[Saved entries]
*** Begin section ***
(** The file with another size *)
Definition resized (file : File) (size : N) : File :=
  {| file_name := file_name file; file_type := file_type file; file_size := size |}.

End FileType.

Module Storage.
Import LocalStorage.

(** [a === b] between values of parsed documents and strings: primitives
    compare by value; two objects or arrays met here never are the same
    reference, every [getThreads] call parsing anew. *)
Definition strict_eq (a b : Js.Value) : bool :=
  match a, b with
  | Js.VUndefined, Js.VUndefined | Js.VNull, Js.VNull => true
  | Js.VBool x, Js.VBool y => Bool.eqb x y
  | Js.VNum x, Js.VNum y => (x =? y)%Z
  | Js.VStr x, Js.VStr y => x =? y
  | _, _ => false
  end.

(** The receiver of [.find], [.findIndex] and [.filter]: on anything but an
    array the call throws. *)
Definition as_array (v : Js.Value) : Result (list Js.Value) :=
  match v with
  | Js.VArr items => Ok items
  | Js.VNull | Js.VUndefined => Throw (TypeError "Cannot read properties of null")
  | _ => Throw (TypeError "is not a function")
  end.

(** [xs.find(p)], [xs.findIndex(p)] and [xs.filter(p)] for a callback that
    may throw *)
Fixpoint find (p : Js.Value -> Result bool) (xs : list Js.Value) : Result (option Js.Value) :=
  match xs with
  | [] => Ok None
  | x :: rest =>
      hit ← p x;
      if (hit : bool) then Ok (Some x) else find p rest
  end.

Fixpoint findIndex (p : Js.Value -> Result bool) (xs : list Js.Value) : Result (option nat) :=
  match xs with
  | [] => Ok None
  | x :: rest =>
      hit ← p x;
      if (hit : bool) then Ok (Some 0%nat)
      else i ← findIndex p rest; Ok (option_map S i)
  end.

Fixpoint filter (p : Js.Value -> Result bool) (xs : list Js.Value) : Result (list Js.Value) :=
  match xs with
  | [] => Ok []
  | x :: rest =>
      keep ← p x;
      kept ← filter p rest;
      Ok (if (keep : bool) then x :: kept else kept)
  end.

(** [{ ...o, k: v }] on the fields of [o]: an existing [k] keeps its place *)
Fixpoint set_field (k : string) (v : Js.Value) (fields : list (string * Js.Value))
    : list (string * Js.Value) :=
  match fields with
  | [] => [(k, v)]
  | (k', v') :: rest =>
      if k' =? k then (k, v) :: rest else (k', v') :: set_field k v rest
  end.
*** End section ***
[Assignment]
Where a line of the data holds the word "rest", copy that line.

[Exercise output]
  | x :: rest =>
      if (hit : bool) then Ok (Some x) else find p rest
  | x :: rest =>
      else i ← findIndex p rest; Ok (option_map S i)
  | x :: rest =>
      kept ← filter p rest;
  | (k', v') :: rest =>
      if k' =? k then (k, v) :: rest else (k', v') :: set_field k v rest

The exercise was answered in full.